Other times, in the silence of a watch held too many times, he contemplates darker ideas, even as he curses the Goddess, or whichever of her incarnations is responsible for trapping him in this mad cycle. Those nights he hums the Song of Storms under his breath until tears run down his face at the futility of it all.
Even so, Time simply can’t give up. It’s against his very nature. The Hero’s Spirit is known for determination, for endless courage in the face of adversity. For enduring when no others could, for rising up to fight when all others would falter.
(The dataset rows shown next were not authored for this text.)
#[global] Open Scope string_scope.
#[global] Open Scope list_scope.
#[global] Open Scope Z_scope.

(** ** Tactics shared by the development *)

(** Case analysis on every boolean test, [decide] and [match] of the goal and
    the hypotheses, closing the contradictory branches. *)
Ltac crush_match :=
  repeat (first [ progress simplify_eq/= | case_decide | case_match ]); try done.

(** Splits conjunctions of the goal down to their atoms. *)
Ltac split_all := repeat match goal with |- _ ∧ _ => split end.

Create HintDb js.
Create Rewrite HintDb js_rw.

(** ** Errors: a [throw] in the source is the left side of a sum *)

Inductive outcome (E A : Type) : Type :=
| Ok (a : A)
| Throw (e : E).
Arguments Ok {E A} a.
Arguments Throw {E A} e.

#[global] Instance outcome_eq_dec {E A} `{EqDecision E, EqDecision A} :
  EqDecision (outcome E A).
Proof. solve_decision. Defined.

Definition outcome_bind {E A B} (m : outcome E A) (k : A → outcome E B) : outcome E B :=
  match m with Ok a => k a | Throw e => Throw e end.

Definition outcome_map {E A B} (f : A → B) (m : outcome E A) : outcome E B :=
  outcome_bind m (λ a, Ok (f a)).

(** [guard_throw b e] is [if (b) throw e]. *)
Definition guard_throw {E} (b : bool) (e : E) : outcome E unit :=
  if b then Throw e else Ok tt.

Declare Scope outcome_scope.
Delimit Scope outcome_scope with outcome.
Notation "'let*' x ':=' m 'in' k" := (outcome_bind m (λ x, k))
  (at level 10, x pattern, k at level 200) : outcome_scope.
Notation "m ';;;' k" := (outcome_bind m (λ _, k))
  (at level 199, right associativity) : outcome_scope.

(** A loop over a list whose body may throw. *)
Fixpoint outcome_foldl {E A B} (f : B → A → outcome E B) (b : B) (l : list A) :
    outcome E B :=
  match l with
  | [] => Ok b
  | x :: l' => outcome_bind (f b x) (λ b', outcome_foldl f b' l')
  end.

Lemma outcome_bind_Ok {E A B} (m : outcome E A) (k : A → outcome E B) b :
  outcome_bind m k = Ok b ↔ ∃ a, m = Ok a ∧ k a = Ok b.
Proof. destruct m; simpl; naive_solver. Qed.

Lemma guard_throw_Ok {E} (b : bool) (e : E) u :
  guard_throw b e = Ok u ↔ b = false.
Proof. destruct b, u; simpl; naive_solver. Qed.

(** A statement that may throw before the rest of the body. *)
Lemma outcome_then_Ok {E B} (m : outcome E unit) (k : outcome E B) b :
  outcome_bind m (λ _, k) = Ok b ↔ m = Ok tt ∧ k = Ok b.
Proof. destruct m as [[]|]; simpl; naive_solver. Qed.

Lemma outcome_foldl_app {E A B} (f : B → A → outcome E B) b l1 l2 :
  outcome_foldl f b (l1 ++ l2) =
  outcome_bind (outcome_foldl f b l1) (λ b', outcome_foldl f b' l2).
Proof.
  revert b; induction l1 as [|x l1 IH]; intros b; simpl; [done|].
  destruct (f b x); simpl; [apply IH|done].
Qed.

(** ** Booleans *)

Lemma bool_decide_prop (P : Prop) `{Decision P} : Is_true (bool_decide P) ↔ P.
Proof. apply bool_decide_spec. Qed.

#[export] Hint Rewrite @outcome_bind_Ok @guard_throw_Ok : js_rw.

(** ** Comparators

    A JavaScript comparator returns a number of which only the sign matters;
    it is modelled by [comparison] ([Lt]: negative, [Eq]: zero, [Gt]:
    positive). *)

Class CmpOk {A} (cmp : A → A → comparison) : Prop := {
  cmp_refl x : cmp x x = Eq;
  cmp_antisym x y : cmp y x = CompOpp (cmp x y);
  cmp_trans x y z : cmp x y ≠ Gt → cmp y z ≠ Gt → cmp x z ≠ Gt;
}.

(** A comparator that only calls equal values equal. *)
Class CmpStrict {A} (cmp : A → A → comparison) : Prop := {
  cmp_strict_ok :: CmpOk cmp;
  cmp_eq x y : cmp x y = Eq → x = y;
}.

(** [a.k - b.k], [f(a).localeCompare(f(b))]: comparing by a key. *)
Definition cmp_on {A B} (f : A → B) (cmp : B → B → comparison) (x y : A) :=
  cmp (f x) (f y).

(** [c1(a,b) || c2(a,b)] and its spelled-out form
    [const o = c1(a,b); if (o !== 0) return o; return c2(a,b)]. *)
Definition cmp_then {A} (c1 c2 : A → A → comparison) (x y : A) : comparison :=
  match c1 x y with Eq => c2 x y | r => r end.

#[export] Instance cmp_on_ok {A B} (f : A → B) cmp : CmpOk cmp → CmpOk (cmp_on f cmp).
Proof.
  intros [Hr Ha Ht]. split; unfold cmp_on; intros; [apply Hr|apply Ha|].
  by eapply Ht.
Qed.

Lemma cmp_eq_trans {A} (cmp : A → A → comparison) `{!CmpOk cmp} x y z :
  cmp x y = Eq → cmp x z = cmp y z.
Proof.
  intros Hxy.
  assert (Hyx : cmp y x = Eq) by (by rewrite (cmp_antisym x y), Hxy).
  pose proof (cmp_trans x y z) as H1. pose proof (cmp_trans y x z) as H2.
  pose proof (cmp_trans z x y) as H3. pose proof (cmp_trans z y x) as H4.
  pose proof (cmp_antisym x z) as Ha. pose proof (cmp_antisym y z) as Hb.
  rewrite Hxy in *. rewrite Hyx in *.
  destruct (cmp x z), (cmp y z), (cmp z x), (cmp z y); simpl in *;
    try discriminate; try reflexivity; exfalso;
    first [ by apply H1 | by apply H2 | by apply H3 | by apply H4 ].
Qed.

#[export] Instance cmp_then_ok {A} (c1 c2 : A → A → comparison) :
  CmpOk c1 → CmpOk c2 → CmpOk (cmp_then c1 c2).
Proof.
  intros H1 H2. split; unfold cmp_then.
  - intros x. by rewrite !cmp_refl.
  - intros x y. rewrite (cmp_antisym (cmp:=c1) x y).
    destruct (c1 x y); simpl; [apply cmp_antisym|done|done].
  - intros x y z H12 H23 H13.
    destruct (c1 x y) eqn:E1; [|clear H12|done].
    + rewrite (cmp_eq_trans c1 x y z E1) in H13.
      destruct (c1 y z); [|done|done]. by eapply (cmp_trans (cmp:=c2) x y z).
    + assert (c1 x z = Lt) as E3; [|by rewrite E3 in H13].
      destruct (c1 x z) eqn:E3; [|done|].
      * exfalso. pose proof (cmp_eq_trans c1 x z y E3) as E4.
        rewrite E1, (cmp_antisym (cmp:=c1) y z) in E4.
        destruct (c1 y z); simpl in *; done.
      * exfalso. refine (cmp_trans (cmp:=c1) x y z _ _ E3); [congruence|].
        destruct (c1 y z); done.
Qed.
Compared to Termina, it’s not even that bad. He has good company, good food, and weeks and days and months where he can sleep regularly, where the only imminent threats he needs to worry about are battles he already knows how to win. It’s not looming overhead, not pressing down on him to the point where every hour, every minute counts. He’s not constantly faced with the despair that no matter what he tries, he can never arrive in time to save Mikau, not faced with the constant fear that a single misstep will not end merely his life but all life. If he falls in this mad cycle the Goddess has trapped him in, he’s comfortably certain that the others will still manage without him. Perhaps with losses, perhaps with struggles, but after endless cycles, he’s taken their measure, and they are all worthy.
They’re his family, as much as Malon and Talon have become, and he loves them all. Enough to endure.
It wears him down, though, as surely as a river smooths a rock over decades.